Su actuación en el 6-1 del Bayern en Bérgamo ante Atalanta fue una declaración de intenciones: dos goles, una asistencia y una exhibición total. Ritmo, pausa, lectura de espacios, precisión en el último pase. Un recital.
Olise es un atacante devastador. Combina creatividad, eficacia y una regularidad cada vez más alta. Su triplete ante Irlanda del Norte en el último amistoso de Francia antes del torneo es otra señal de que llega encendido. A los 24 años, esta cita puede marcar su carrera: no solo como figura de club, también como referencia de selección. Si sostiene este nivel, no sería extraño que terminara el campeonato como verdadero MVP de Francia y uno de los grandes nombres de toda la competición.
Akliouche, la carta escondida de Deschamps
Entre tanto foco sobre las estrellas, hay un nombre que se cuela en silencio: Maghnes Akliouche. Deschamps le abrió la puerta de la absoluta en plena fase de clasificación y el centrocampista no tardó en dejar huella. Gol ante Azerbaiyán, asistencia frente a Islandia. Poco tiempo, mucho impacto.

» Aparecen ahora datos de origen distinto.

Lemma chain_edges_targets cbp c ch :
  (chain_edges cbp (c :: ch)).*2 = (λ c : pos_child, c.1.1) <$> ch.
Proof. revert c. induction ch as [|c2 ch IH]; intros c; [done|]. csimpl. by rewrite <- (IH c2). Qed.

Lemma parent_targets (cbp d : list (string * list pos_child)) ks :
  NoDup d.*1 → ks ≡ₚ d.*1 →
  snd <$> (ks ≫= λ parent, match default [] (dget parent d) with
                           | [] => []
                           | c :: ch => (parent, c.1.1) :: chain_edges cbp (c :: ch)
                           end)
  ≡ₚ (λ c : pos_child, c.1.1) <$> all_children d.
Proof.
  intros Hnd ->. unfold all_children.
  assert (∀ l, (∀ p, p ∈ l → dget p.1 d = Some p.2) →
    snd <$> (l.*1 ≫= λ parent, match default [] (dget parent d) with
                             | [] => []
                             | c :: ch => (parent, c.1.1) :: chain_edges cbp (c :: ch)
                             end) = (λ c : pos_child, c.1.1) <$> (l ≫= snd)) as Hl.
  { induction l as [|[k ch] l IH]; intros Hl; [done|]. rewrite fmap_cons, !bind_cons. cbn [fst snd].
    assert (dget k d = Some ch) as -> by (apply (Hl (k, ch)); by left).
    change (default [] (Some ch)) with ch.
    rewrite !fmap_app, IH by (intros; apply Hl; by right).
    f_equal. destruct ch as [|c ch]; [done|]. rewrite !fmap_cons.
    by rewrite (chain_edges_targets cbp c ch). }
  rewrite Hl; [done|]. intros [k ch] Hin. by apply dget_elem.
Qed.

(** The execution order enters every node as often as the structure places it: the
    targets of the execution edges are, with multiplicity, the targets of the positional
    edges outside rescue and always branches; and the search for the exit of a subtree
    terminates on every graph, cyclic ones included. *)
Theorem execution_edges_cover g :
  (execution_edges g).*2
    ≡ₚ (λ x, x.1.2) <$> filter (λ x, mainline g x = true) (nx_edges (cg_g g)) ∧
  (∀ k, is_Some (last_exit (children_by_parent g) (last_exit_fuel (children_by_parent g)) [] k)).
Proof.
  destruct (children_by_parent_spec g) as [Hnd Hc]. split.
  - rewrite <- Hc. unfold execution_edges. apply parent_targets; [done|apply sort_by_perm].
  - intros k. apply last_exit_total. unfold last_exit_fuel.
    rewrite <- (length_fmap fst (children_by_parent g)). pose proof (length_filter
      (λ x, x ∉ []) (children_by_parent g).*1). lia.
Qed.
End Graph.
Lemma build_play_steps fuel p file i scope content b b' nid :
  built (b_graph b) → build_play objs fuel p file i scope content b = Some (b', nid) →
  nid = index_path file "plays" i ∧ bsteps (below nid) not_role b b' ∧ in_graph nid b' = true.
Proof.
  intros Hb. unfold build_play. set (k := index_path file "plays" i). intros (bp & Hp & E)%bind_Some.
  injection E as <- <-.
  match goal with H : play_children _ _ _ _ _ _ (put_node ?n _, _) = _ |- _ => set (n0 := n) in * end.
  destruct (put_node_steps (below k) not_role n0 b) as [S1 V1]; [done..|left; apply below_refl|].
  change (node_id n0) with k in V1. apply play_children_steps in Hp; [|by eapply bsteps_built|done].
  assert (S2 : bsteps (below k) not_role b bp.1) by by eapply bsteps_trans.
  assert (V2 : in_graph k bp.1 = true) by (eapply (bsteps_vertices _ _ _ _ _ Hp); exact V1).
  split; [done|]. case_match; [|done]. split.
  - eapply bsteps_trans; [exact S2|]. apply rtc_once.
    match goal with |- bstep _ _ _ (on_graph (λ g, upd k (set_yaml (extract_play_header ?c ?x ?y g k)) g) _) =>
      apply (step_text _ _ k (λ g, extract_play_header c x y g k)) end. apply below_refl.
  - eapply bsteps_vertices; [|exact V2].
    apply rtc_once, (step_text (below k) not_role k (λ g, extract_play_header content _ _ g k)), below_refl.
Qed.

(** Steps without a restriction on what they write. *)
Definition steps : relation (builder G) := bsteps (λ _, True) (λ _, True).

Lemma bsteps_steps W N b b' : bsteps W N b b' → steps b b'.
Proof. by apply bsteps_mono. Qed.

Lemma steps_trans b1 b2 b3 : steps b1 b2 → steps b2 b3 → steps b1 b3.
Proof. apply bsteps_trans. Qed.

Lemma add_play_steps fuel pb scope i r b b' :
  sound b → in_graph (pb_defined_in pb) b = true → add_play objs fuel pb scope i r b = Some b' → steps b b'.
Proof.
  intros Hb Hn. unfold add_play. case_match; [|intros [= <-]; apply rtc_refl].
  set (nid := pb_defined_in pb) in *.
  match goal with |- (let '(_, _) := ?e in _) = _ → _ => assert (S1 : steps b e.1); [|set (x := e) in *; clearbody x] end.
  { case_match; simpl; [apply rtc_refl|].
    destruct (ensure_steps (λ _, True) (λ _, True)
      (stub_node (normpath (path_join (dirname nid) (pl_import_playbook p))) PLAYBOOK [] scope) b) as [S1 V1]; [done..|].
    eapply steps_trans; [exact S1|]. apply put_edge_steps; [done|by eapply bsteps_vertices|exact V1]. }
  destruct x as [b1 imported]. case_match; [by intros [= <-]|].
  intros ([b2 pn] & H2' & E)%bind_Some. injection E as <-. simpl.
  apply build_play_steps in H2' as (_ & S2 & V2); [|by eapply bsteps_built; [|apply Hb]].
  eapply steps_trans; [exact S1|]. eapply steps_trans; [by eapply bsteps_steps|].
  apply put_edge_steps; [done| |exact V2]. eapply bsteps_vertices; [exact S2|]. by eapply bsteps_vertices.
Qed.

Lemma build_playbook_steps fuel pb scope b b' nid :
  sound b → build_playbook objs fuel pb scope b = Some (b', nid) → steps b b'.
Proof.
  intros Hb. unfold build_playbook. case_bool_decide; [intros [= <- <-]; apply rtc_refl|].
  intros (b1 & H1' & E)%bind_Some. injection E as <- <-.
  destruct (visit_steps (λ _, True) (λ _, True) (playbook_node pb scope) b) as [S1 V1]; [done..|].
  change (node_id (playbook_node pb scope)) with (pb_defined_in pb) in S1, V1.
  set (b0 := put_node (playbook_node pb scope) (mark_visited (pb_defined_in pb) b)) in *. clearbody b0.
  eapply steps_trans; [exact S1|]. revert H1'. apply (each_ind (steps b0)); [|apply rtc_refl].
  intros j r x y _ Hs Hx. eapply steps_trans; [exact Hs|].
  eapply add_play_steps; [| |exact Hx]; [|by eapply bsteps_vertices].
  eapply bsteps_sound; [exact Hs|]. by eapply bsteps_sound.
Qed.

Lemma link_taskfile_steps fuel tf nid scope is_handler (bp : play_state) bn :
  sound bp.1 → in_graph nid bp.1 = true → build_taskfile objs fuel tf scope is_handler bp.1 = Some bn →
  steps bp.1 (if String.eqb bn.2 "" then (bn.1, bp.2) else place nid bn.2 CONTAINS (bn.1, bp.2)).1.
Proof.
  intros Hb Hn Hbn. destruct bn as [b' tn]. apply build_taskfile_steps in Hbn as (_ & S1 & V1); [|done].
  simpl. case_match; simpl; [by eapply bsteps_steps|]. eapply steps_trans; [by eapply bsteps_steps|].
  apply put_edge_steps; [done|by eapply bsteps_vertices|done].
Qed.

Lemma add_role_vars_steps nid file scope vars (bp : play_state) :
  in_graph nid bp.1 = true → steps bp.1 (add_role_vars nid file scope vars bp).1.
Proof.
  intros Hn. unfold add_role_vars. case_match; [apply rtc_refl|].
  match goal with |- context [ensure_vars_file ?p ?sc ?v ?b] =>
    destruct (ensure_vars_file_steps (λ _, True) p sc v b) as [S1 V1] end.
  apply bsteps_steps in S1. eapply steps_trans; [exact S1|]. apply put_edge_steps; [done|by eapply bsteps_vertices|done].
Qed.

Lemma build_role_steps fuel r scope b b' nid :
  sound b → build_role objs fuel r scope b = Some (b', nid) → steps b b'.
Proof.
  intros Hb. unfold build_role. case_bool_decide; [intros [= <- <-]; apply rtc_refl|].
  destruct (visit_steps (λ _, True) (λ _, True) (role_node r (role_fqcn r) (role_path r) scope) b) as [S1 V1]; [done..|].
  change (node_id (role_node r (role_fqcn r) (role_path r) scope)) with (role_path r) in S1, V1.
  set (b0 := put_node _ _) in *. set (k := role_path r) in *. clearbody b0.
  pose proof (bsteps_sound _ _ _ _ S1 Hb) as Hb0.
  intros (bp1 & H1' & Hrest)%bind_Some.
  assert (S2 : steps b0 bp1.1).
  { revert H1'. apply (each_ind (λ x, steps b0 x.1)); [|apply rtc_refl].
    intros _ tr x y _ Hs. unfold add_role_taskfile. case_match; [|by intros [= <-]].
    intros (bn & Hbn & E)%bind_Some. injection E as <-. eapply steps_trans; [exact Hs|].
    eapply link_taskfile_steps; [by eapply bsteps_sound|by eapply bsteps_vertices|exact Hbn]. }
  apply bind_Some in Hrest as (bp2 & H2' & E). injection E as <- <-.
  assert (S3 : steps b0 bp2.1).
  { revert H2'. apply (each_ind (λ x, steps b0 x.1)); [|done].
    intros j h x y _ Hs. unfold add_role_handler. case_match; [|by intros [= <-]]. case_match.
    - intros (bn & Hbn & E)%bind_Some. injection E as <-. eapply steps_trans; [exact Hs|].
      eapply link_taskfile_steps; [by eapply bsteps_sound|by eapply bsteps_vertices|exact Hbn].
    - intros [= <-]. eapply steps_trans; [exact Hs|].
      destruct (build_handler_steps t k (ro_defined_in r) j scope x.1).
      eapply bsteps_steps, child_steps; [done|by eapply bsteps_vertices|done]. }
  eapply steps_trans; [exact S1|]. eapply steps_trans; [exact S3|].
  assert (V3 : in_graph k bp2.1 = true) by by eapply bsteps_vertices.
  set (bp3 := add_role_vars k "defaults/main.yml" _ _ _).
  assert (S4 : steps bp2.1 bp3.1) by by apply add_role_vars_steps.
  set (bp4 := add_role_vars k "vars/main.yml" _ _ _).
  assert (S5 : steps bp2.1 bp4.1).
  { eapply steps_trans; [exact S4|]. apply add_role_vars_steps. by eapply bsteps_vertices. }
  apply (foldl_ind (steps bp2.1)); [|done]. intros d x _ Hs. unfold add_dependency.
  case_match; [|done]. case_match eqn:E; [|done]. eapply steps_trans; [exact Hs|].
  apply put_edge_steps; [done|by eapply bsteps_vertices|]. eapply resolve_role_in_graph; [|exact E].
  eapply bsteps_built; [exact Hs|]. eapply bsteps_built; [exact S3|]. apply Hb0.
Qed.

Lemma build_module_steps scan_root m scope b :
  sound b → steps b (build_module scan_root m scope b).1 ∧
  in_graph (build_module scan_root m scope b).2 (build_module scan_root m scope b).1 = true.
Proof.
  intros Hb. unfold build_module. case_bool_decide; simpl; [split; [apply rtc_refl|by apply Hb]|].
  match goal with |- context [put_node ?n _] => by apply (visit_steps (λ _, True) (λ _, True) n b) end.
Qed.

Lemma build_collection_steps scan_root c scope b :
  sound b → steps b (build_collection objs scan_root c scope b).1.
Proof.
  intros Hb. unfold build_collection. case_bool_decide; simpl; [apply rtc_refl|].
  set (k := or_else (co_path c) (co_name c)).
  destruct (visit_steps (λ _, True) (λ _, True) (collection_node c k scope) b) as [S1 V1]; [done..|].
  change (node_id (collection_node c k scope)) with k in S1, V1. set (b0 := put_node _ _) in *. clearbody b0.
  pose proof (bsteps_sound _ _ _ _ S1 Hb) as Hb0.
  eapply steps_trans; [exact S1|]. apply (foldl_ind (steps b0)); [|apply rtc_refl].
  intros r x _ Hs. unfold add_module. case_match; [|done].
  destruct (build_module_steps scan_root m scope x) as [S2 V2]; [by eapply bsteps_sound|].
  destruct (build_module scan_root m scope x) as [y mn]. simpl in *.
  eapply steps_trans; [exact Hs|]. eapply steps_trans; [exact S2|].
  apply put_edge_steps; [done| |done]. eapply bsteps_vertices; [exact S2|]. by eapply bsteps_vertices.
Qed.

Lemma build_from_loaded_steps fuel scan_root loaded scope b b' :
  sound b → build_from_loaded objs fuel scan_root loaded scope b = Some b' → steps b b'.
Proof.
  intros Hb. apply (each_ind (steps b)); [|apply rtc_refl].
  intros _ d x y _ Hs Hd. eapply steps_trans; [exact Hs|]. pose proof (bsteps_sound _ _ _ _ Hs Hb) as Hx.
  destruct d; simpl in Hd; try (injection Hd as <-; apply rtc_refl).
  - injection Hd as <-. by apply build_collection_steps.
  - apply fmap_Some in Hd as ([z nid] & Hd & ->). by eapply build_role_steps.
  - apply fmap_Some in Hd as ([z nid] & Hd & ->). eapply bsteps_steps. by eapply build_taskfile_steps.
  - apply fmap_Some in Hd as ([z nid] & Hd & ->). by eapply build_playbook_steps.
Qed.
End Keyed.

(** *** Wiring *)

Lemma add_edges_steps (es : list (string * string * EdgeAttrs)) b :
  Forall (λ e, in_graph e.1.1 b = true ∧ in_graph e.1.2 b = true) es →
  steps b (on_graph (add_edges es) b).
Proof.
  unfold add_edges. revert b. induction es as [|e es IH]; intros b Hes.
  - assert (E : on_graph (λ g, g) b = b) by by destruct b. simpl. unfold on_graph in *. simpl in *.
    rewrite E. apply rtc_refl.
  - inversion Hes as [|? ? [Hu Hv] Hes']; subst.
    eapply steps_trans; [|apply (IH (put_edge e.1.1 e.1.2 e.2 b))]; [by apply put_edge_steps|].
    eapply Forall_impl; [exact Hes'|]. intros e' [? ?].
    split; (eapply bstep_vertices; [apply (step_edge (λ _, True) (λ _, True))|]); done.
Qed.
End Laws.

Formado en la academia del Monaco, una de las canteras más prolíficas de Europa, Akliouche terminó de explotar la pasada temporada. Siete goles y doce asistencias entre Ligue 1 y Champions League lo sitúan como uno de los proyectos más serios de mediapunta ofensivo del continente.
Con 24 años, se mueve preferentemente como mediapunta derecho en un 4-2-3-1, aunque también puede ocupar el carril central como organizador adelantado. No es el extremo bajito y eléctrico de manual. Ofrece cuerpo, zancada y presencia física, pero sin renunciar a una técnica de alto nivel. Esa mezcla, tan buscada en el fútbol moderno, le permite resistir el contacto, girar bajo presión y seguir encontrando líneas de pase.
Es probable que no parta como titular. Pero ahí reside precisamente su valor. Desde el banquillo, con defensas cansadas y partidos atascados, Akliouche puede convertirse en el recurso más incisivo de Deschamps. Un revulsivo capaz de cambiar ritmos, filtrar el pase que no ve nadie o aparecer en el área para definir.
En un torneo donde los detalles deciden campeones, Francia no solo llega con estrellas consagradas. También aterriza con esta clase de comodines que, en una noche cerrada, pueden abrir de golpe el camino hacia otra final.